Qui sont ces « ingénieurs du chaos » ?
D. C. : Ils sont nombreux. On peut penser aux accélérationnistes d’extrême droite aux États-Unis qui veulent accélérer les effondrements des modèles politiques pour faire advenir ceux qu’ils appellent de leurs vœux, à l’homme d'affaires américain et conseiller politique Steve Bannon qui entend promouvoir une révolution conservatrice par la diffusion globale du chaos dans les modèles démocratiques, aux organisations terroristes qui ont depuis longtemps recours aux médias sociaux comme à une arme, ou aux régimes autoritaires qui ont entrepris de longue date une guerre à mort contre les démocraties parce qu’ils considèrent que nos plateformes d’information sont une menace existentielle pour eux...
Quelles sont leurs visées ?
D. C. : La fabrique du chaos relève d’une entreprise de subversion des sociétés occidentales. Elle s’inscrit dans ce principe ancestral en vertu duquel la meilleure façon de gagner une guerre est de soumettre l’adversaire sans avoir recours à la violence. C’est la stratégie déployée à notre encontre, depuis plusieurs dizaines d’années, par l’axe désinformateur constitué par la Russie, l’Iran et la Chine.

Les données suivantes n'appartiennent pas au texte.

(* ===== verification/Callable.v ===== *)
(** * Closures (callable.c)

    A closure is an object that wraps a C function with captured values and the
    expected types of its arguments.  The functions themselves are outside the
    model: [World] gives what a call through libffi does. *)

From S2P Require Import Prelude DiTypes Conv Heap Account Object ObjectSpec.

(** Code outside the model, which may use every operation of the kernel:
    - [w_fn n captures args]: [di_try] of [ffi_call] of the function [n]; [inl]
      is the error object it threw;
    - [w_call], [w_dtor]: call functions and destructors of other files;
    - [ffi_prep_ok]: whether [ffi_prep_cif] answers [FFI_OK]. *)
Class World := {
  w_fn : Kernel → nat → list value → list value → M (loc + value);
  w_call : Kernel → nat → loc → list value → M (Z + value);
  w_dtor : Kernel → nat → loc → M unit;
  ffi_prep_ok : list ffi_type → ffi_type → bool
}.

(** [ERR_PTR] or a pointer. *)
Abbreviation err_or A := (Z + A)%type (only parsing).

Section callable.
Context {K : Kernel} {W : World}.

(** One argument of [_di_typed_trampoline]: the value that is passed and
    whether the trampoline owns it. *)
Definition convert_arg (v : value) (t : di_type) : M (Z + value * bool) :=
  _ ← sizeof_is_zero t;
  r ← di_type_conversion v t true;
  match r with
  | inr x => mret (inr x)
  | inl rc =>
      match v, t with
      | VNil, DI_TYPE_OBJECT => l ← di_new_object_with_type ENone; mret (inr (VObject l, true))
      | VNil, DI_TYPE_WEAK_OBJECT => mret (inr (VWeak DEAD, false))
      | VNil, DI_TYPE_POINTER => mret (inr (VPointer 0, false))
      | VNil, DI_TYPE_ARRAY => mret (inr (VArray DI_TYPE_ANY true [], false))
      | VNil, DI_TYPE_TUPLE => mret (inr (VTuple [], false))
      | VNil, (DI_TYPE_ANY | DI_LAST_TYPE) => fail CheckFailed
      | _, _ => mret (inl rc)
      end
  end.

(** The loop over the arguments: the error code, 0 if all were converted, and
    the converted arguments before the one that failed. *)
Fixpoint convert_args (vars : list value) (fnats : list di_type)
  : M (Z * list (value * bool)) :=
  match vars, fnats with
  | v :: vars', t :: fnats' =>
      r ← convert_arg v t;
      match r with
      | inl rc => mret (rc, [])
      | inr x => rest ← convert_args vars' fnats'; mret (rest.1, x :: rest.2)
      end
  | [], _ => mret (0%Z, [])
  | _ :: _, [] => fail OutOfBounds
  end.

Definition free_cloned (x : value * bool) : M unit :=
  if x.2 then di_free_value x.1 else mret tt.

(** What follows [ffi_call]: an exception is printed and dropped; [rc] stays 0
    and the result is not written. *)
Definition ffi_result (rtype : di_type) (res : loc + value) : M (Z + value) :=
  match res with
  | inr v => if bool_decide (type_of v = rtype) then mret (inr v) else fail TypeConfusion
  | inl errobj =>
      e ← di_getxt errobj (Some "errmsg"%string) DI_TYPE_STRING;
      match e with
      | inl _ => fail Uninit
      | inr err => emit_event "log: caught error from di closure" [];; di_free_value err
      end;;
      unref_object errobj;;
      if bool_decide (rtype = DI_TYPE_NIL) then mret (inr VNil) else fail Uninit
  end.
(* ===== verification/Tables.v ===== *)
(** * Well-formed tables

    The structural invariant of objects and signals: in every table names are
    unique, no member has a reserved name, and a signal counts its listeners.
    It is kept by every operation, whatever the foreign code does. *)

From S2P Require Import Prelude DiTypes Heap Account Object ObjectSpec Signals Callable Roots Helper Knot.

(** ** The invariant *)

Definition name_ok (n : string) : Prop := starts_with "__" (real_name n) = false.

Record wf_obj (o : obj) : Prop := {
  wf_names : NoDup (map m_name (o_members o));
  wf_reserved : ∀ m, m ∈ o_members o → name_ok (m_name m);
  wf_signals : NoDup (map fst (o_signals o))
}.

Definition wf_sig (g : signal) : Prop := sg_nlisteners g = length (sg_listeners g).

Record WF (s : state) : Prop := {
  wf_heap : ∀ l o, s_heap s !! l = Some o → wf_obj o;
  wf_sigs : ∀ i g, s_sigs s !! i = Some g → wf_sig g
}.

(** [pres m φ]: [m] keeps the invariant and its result satisfies [φ]. *)
Definition any_crash (c : crash) : Prop := True.
Definition pres {A} (m : M A) (φ : A → Prop) : Prop :=
  triple any_crash WF m (λ a s, φ a ∧ WF s).
Abbreviation keeps m := (pres m (λ _, True)).

Create HintDb pres.

Lemma pres_ret {A} (a : A) (φ : A → Prop) : φ a → pres (mret a) φ.
Proof. intros H. apply triple_ret. auto. Qed.

Lemma pres_bind {A B} (m : M A) (f : A → M B) φ ψ :
  pres m φ → (∀ a, φ a → pres (f a) ψ) → pres (m ≫= f) ψ.
Proof.
  intros Hm Hf. eapply triple_bind; [exact Hm|]. intros a. apply triple_pure. intros Ha.
  exact (Hf a Ha).
Qed.

Lemma pres_fail {A} c (φ : A → Prop) : pres (fail c) φ.
Proof. apply triple_fail. exact I. Qed.
Lemma pres_out_of_fuel {A} (φ : A → Prop) : pres out_of_fuel φ.
Proof. apply triple_out_of_fuel. Qed.
Lemma pres_check b : keeps (check b).
Proof. destruct b; [apply pres_ret; exact I|apply pres_fail]. Qed.
Lemma pres_from_opt {A} c (o : option A) : pres (from_opt c o) (λ a, o = Some a).
Proof. destruct o; [apply pres_ret; reflexivity|apply pres_fail]. Qed.
Lemma pres_weaken {A} (m : M A) φ : pres m φ → keeps m.
Proof. intros H s Hs. specialize (H s Hs). destruct (m s); naive_solver. Qed.

Lemma pres_for_each {A} (f : A → M unit) l : (∀ x, keeps (f x)) → keeps (for_each f l).
Proof.
  intros Hf. induction l as [|x l IH]; cbn [for_each]; [apply pres_ret; exact I|].
  eapply pres_bind; [apply Hf|]. auto.
Qed.

Lemma pres_collect {A B} (f : A → M B) l : (∀ x, keeps (f x)) → keeps (collect f l).
Proof.
  intros Hf. induction l as [|x l IH]; cbn [collect]; [apply pres_ret; exact I|].
  eapply pres_bind; [apply Hf|]. intros y _. eapply pres_bind; [exact IH|].
  intros ys _. apply pres_ret. exact I.
Qed.

Lemma pres_for_each_in {A} (f : A → M unit) l : (∀ x, x ∈ l → keeps (f x)) → keeps (for_each f l).
Proof.
  intros Hf. induction l as [|x l IH]; cbn [for_each]; [apply pres_ret; exact I|].
  eapply pres_bind; [apply Hf; left|]. intros _ _. apply IH. intros y Hy. apply Hf. right. exact Hy.
Qed.

Lemma pres_collect_in {A B} (f : A → M B) l : (∀ x, x ∈ l → keeps (f x)) → keeps (collect f l).
Proof.
  intros Hf. induction l as [|x l IH]; cbn [collect]; [apply pres_ret; exact I|].
  eapply pres_bind; [apply Hf; left|]. intros y _. eapply pres_bind.
  - apply IH. intros z Hz. apply Hf. right. exact Hz.
  - intros ys _. apply pres_ret. exact I.
Qed.

Lemma pres_while {A} k (step : A → M (option A)) a :
  (∀ a, keeps (step a)) → keeps (while_some k step a).
Proof.
  intros Hs. revert a. induction k as [|k IH]; intros a; cbn [while_some]; [apply pres_out_of_fuel|].
  eapply pres_bind; [apply Hs|]. intros [a'|] _; [apply IH|apply pres_ret; exact I].
Qed.

(** ** Memory accesses *)

Lemma pres_rd l : pres (rd l) wf_obj.
Proof.
  intros s Hs. unfold rd. destruct (s_heap s !! l) as [o|] eqn:Hl; [|exact I].
  split; [apply (wf_heap s Hs l o Hl)|exact Hs].
Qed.

Lemma pres_wr l o : wf_obj o → keeps (wr l o).
Proof.
  intros Ho s Hs. split; [exact I|]. constructor; simpl; [|apply Hs].
  intros l' o' [[<- <-]|[_ Hl']]%lookup_insert_Some; [exact Ho|apply (wf_heap s Hs _ _ Hl')].
Qed.

Lemma pres_upd l f : (∀ o, wf_obj o → wf_obj (f o)) → keeps (upd l f).
Proof. intros Hf. eapply pres_bind; [apply pres_rd|]. intros o Ho. apply pres_wr, Hf, Ho. Qed.

Lemma pres_rd_sig i : pres (rd_sig i) wf_sig.
Proof.
  intros s Hs. unfold rd_sig. destruct (s_sigs s !! i) as [g|] eqn:Hi; [|exact I].
  split; [apply (wf_sigs s Hs i g Hi)|exact Hs].
Qed.

Lemma pres_wr_sig i g : wf_sig g → keeps (wr_sig i g).
Proof.
  intros Hg s Hs. split; [exact I|]. constructor; simpl; [apply Hs|].
  intros i' g' [[<- <-]|[_ Hi']]%lookup_insert_Some; [exact Hg|apply (wf_sigs s Hs _ _ Hi')].
Qed.

Lemma pres_modify f : (∀ s, WF s → WF (f s)) → keeps (modify f).
Proof. intros Hf s Hs. split; [exact I|apply Hf, Hs]. Qed.

Lemma pres_fresh : keeps fresh_id.
Proof. intros s Hs. split; [exact I|]. destruct Hs. constructor; assumption. Qed.
Lemma pres_emit w a : keeps (emit_event w a).
Proof. apply pres_modify. intros s []. constructor; assumption. Qed.
Lemma pres_leak rs : keeps (leak rs).
Proof. apply pres_modify. intros s []. constructor; assumption. Qed.

Lemma pres_free_obj l : keeps (free_obj l).
Proof.
  intros s Hs. unfold free_obj. destruct (s_heap s !! l); [|exact I]. split; [exact I|].
  constructor; simpl; [|apply Hs]. intros l' o' [_ Hl']%lookup_delete_Some. apply (wf_heap s Hs _ _ Hl').
Qed.

Lemma pres_free_sig i : keeps (free_sig i).
Proof.
  intros s Hs. unfold free_sig. destruct (s_sigs s !! i); [|exact I]. split; [exact I|].
  constructor; simpl; [apply Hs|]. intros i' g' [_ Hi']%lookup_delete_Some. apply (wf_sigs s Hs _ _ Hi').
Qed.

(** Updates that do not touch the tables. *)
Lemma wf_obj_same o o' :
  o_members o' = o_members o → o_signals o' = o_signals o → wf_obj o → wf_obj o'.
Proof. intros Hm Hs [H1 H2 H3]. constructor; rewrite ?Hm, ?Hs; assumption. Qed.

#[export] Hint Resolve pres_fail pres_out_of_fuel pres_check pres_fresh pres_emit pres_leak
  pres_free_obj pres_free_sig : pres.
#[export] Hint Extern 1 (wf_obj _) =>
  match goal with H : wf_obj ?o |- _ => solve [apply (wf_obj_same o); [reflexivity|reflexivity|exact H]] end
  : pres.

(** Step through an operation. *)
Ltac pres_step :=
  match goal with
  | |- pres (mret _) _ => apply pres_ret; exact I
  | |- pres (fail _) _ => apply pres_fail
  | |- pres (rd _ ≫= _) _ => eapply pres_bind; [apply pres_rd|intros ? ?]
  | |- pres (rd_sig _ ≫= _) _ => eapply pres_bind; [apply pres_rd_sig|intros ? ?]
  | |- pres (from_opt _ _ ≫= _) _ => eapply pres_bind; [apply pres_from_opt|cbv beta; intros ? ?]
  | |- pres (upd _ _) _ => apply pres_upd; intros ? ?
  | |- pres (wr _ _) _ => apply pres_wr
  | |- pres (wr_sig _ _) _ => apply pres_wr_sig
  | |- pres (for_each _ _) _ => apply pres_for_each; intros ?
  | |- pres (while_some _ _ _) _ => apply pres_while; intros ?
  | |- pres (collect _ _) _ => apply pres_collect; intros ?
  | |- pres (_ ≫= _) _ => eapply (pres_bind _ _ (λ _, True)); [|intros ? _]
  | |- pres (match ?x with _ => _ end) _ => destruct x eqn:?
  | |- pres _ (λ _, True) => solve [auto with pres]
  end.
Ltac pres := repeat (cbv beta iota zeta; pres_step); auto with pres.

(** ** Tables *)

Lemma find_member_none n ms : find_member n ms = None → n ∉ map m_name ms.
Proof.
  induction ms as [|m ms IH]; simpl; [intros _ H; inversion H|].
  destruct (String.eqb_spec (m_name m) n); [discriminate|].
  intros Hn [?|?]%elem_of_cons; [congruence|]. apply IH; assumption.
Qed.

Lemma find_signal_none n sg : find_signal n sg = None → n ∉ map fst sg.
Proof.
  induction sg as [|[k i] sg IH]; simpl; [intros _ H; inversion H|].
  destruct (String.eqb_spec k n); [discriminate|].
  intros Hn [?|?]%elem_of_cons; [congruence|]. apply IH; assumption.
Qed.

Lemma NoDup_snoc {A} (x : A) l : NoDup l → x ∉ l → NoDup (l ++ [x]).
Proof.
  intros Hl Hx. apply NoDup_app. split; [exact Hl|]. split; [|apply NoDup_singleton].
  intros y Hy ->%list_elem_of_singleton. contradiction.
Qed.

Lemma check_new_member_ok o n :
  check_new_member o n = 0%Z → (n ∉ map m_name (o_members o)) ∧ name_ok n.
Proof.
  unfold check_new_member. destruct (find_member _ _) eqn:Hf; [discriminate|].
  destruct (starts_with _ _) eqn:Hs; [discriminate|]. intros _. split; [|exact Hs].
  apply find_member_none, Hf.
Qed.

Lemma wf_add_member o m :
  wf_obj o → check_new_member o (m_name m) = 0%Z → wf_obj (with_members (o_members o ++ [m]) o).
Proof.
  intros [H1 H2 H3] [Hn Hr]%check_new_member_ok. constructor; simpl.
  - rewrite map_app. apply NoDup_snoc; assumption.
  - intros m' [Hm| ->%list_elem_of_singleton]%elem_of_app; auto.
  - exact H3.
Qed.

(** Removing or overwriting members: the names form a sublist. *)
Lemma take_member_sublist id ms m ms' : take_member id ms = Some (m, ms') → sublist ms' ms.
Proof.
  revert ms'. induction ms as [|x ms IH]; intros ms'; simpl; [discriminate|].
  destruct (Nat.eqb _ _); [intros [= -> ->]; apply sublist_cons; reflexivity|].
  destruct (take_member id ms) as [[y ys]|]; [|discriminate]. intros [= <- <-].
  apply sublist_skip. auto.
Qed.

Lemma wf_sub_members o ms : wf_obj o → sublist ms (o_members o) → wf_obj (with_members ms o).
Proof.
  intros [H1 H2 H3] Hs. constructor; simpl; [| |exact H3].
  - eapply sublist_NoDup; [exact H1|]. apply (fmap_sublist _), Hs.
  - intros m Hm. apply H2. eapply elem_of_sublist; [exact Hm|exact Hs].
Qed.

Lemma swap_member_names id v ms old ms' :
  swap_member id v ms = Some (old, ms') → map m_name ms' = map m_name ms.
Proof.
  revert ms'. induction ms as [|x ms IH]; intros ms'; simpl; [discriminate|].
  destruct (Nat.eqb _ _); [intros [= <- <-]; reflexivity|].
  destruct (swap_member id v ms) as [[y ys]|]; [|discriminate]. intros [= <- <-].
  simpl. f_equal. auto.
Qed.

Lemma wf_same_names o ms :
  wf_obj o → map m_name ms = map m_name (o_members o) → wf_obj (with_members ms o).
Proof.
  intros [H1 H2 H3] Hn. constructor; simpl; [rewrite Hn; exact H1| |exact H3].
  intros m Hm. assert (m_name m ∈ map m_name ms) as Hin by (apply (list_elem_of_fmap_2 m_name), Hm).
  rewrite Hn in Hin. apply list_elem_of_fmap in Hin as (m' & -> & Hm'). auto.
Qed.

Lemma del_signal_sublist i sg sg' : del_signal i sg = Some sg' → sublist sg' sg.
Proof.
  revert sg'. induction sg as [|[n j] sg IH]; intros sg'; simpl; [discriminate|].
  destruct (Nat.eqb _ _); [intros [= ->]; apply sublist_cons; reflexivity|].
  destruct (del_signal i sg); [|discriminate]. intros [= <-]. apply sublist_skip. auto.
Qed.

Longtemps, les opérations de manipulation étaient lentes, difficiles à orchestrer, très coûteuses. Elles sont devenues rapides et faciles à déployer, et très peu coûteuses. Ce changement doit avoir des impacts importants...
D. C. : Effectivement. Pour quelques centaines à peine de dollars sur Facebook, vous pouvez organiser une manifestation raciste et une contre-manifestation antiraciste et vous provoquez des heurts dans une rue de Houston au Texas, ou ailleurs. Pour cela, vous créez des groupes dans lesquels vous intégrez des personnes que vous identifiez comme fragiles grâce à des analyses prédictives dans le but de les faire basculer dans le conspirationnisme et parfois commettre des actes violents.
Les opérations numériques de désinformation étrangères ont-elles des pendants dans la vie réelle ?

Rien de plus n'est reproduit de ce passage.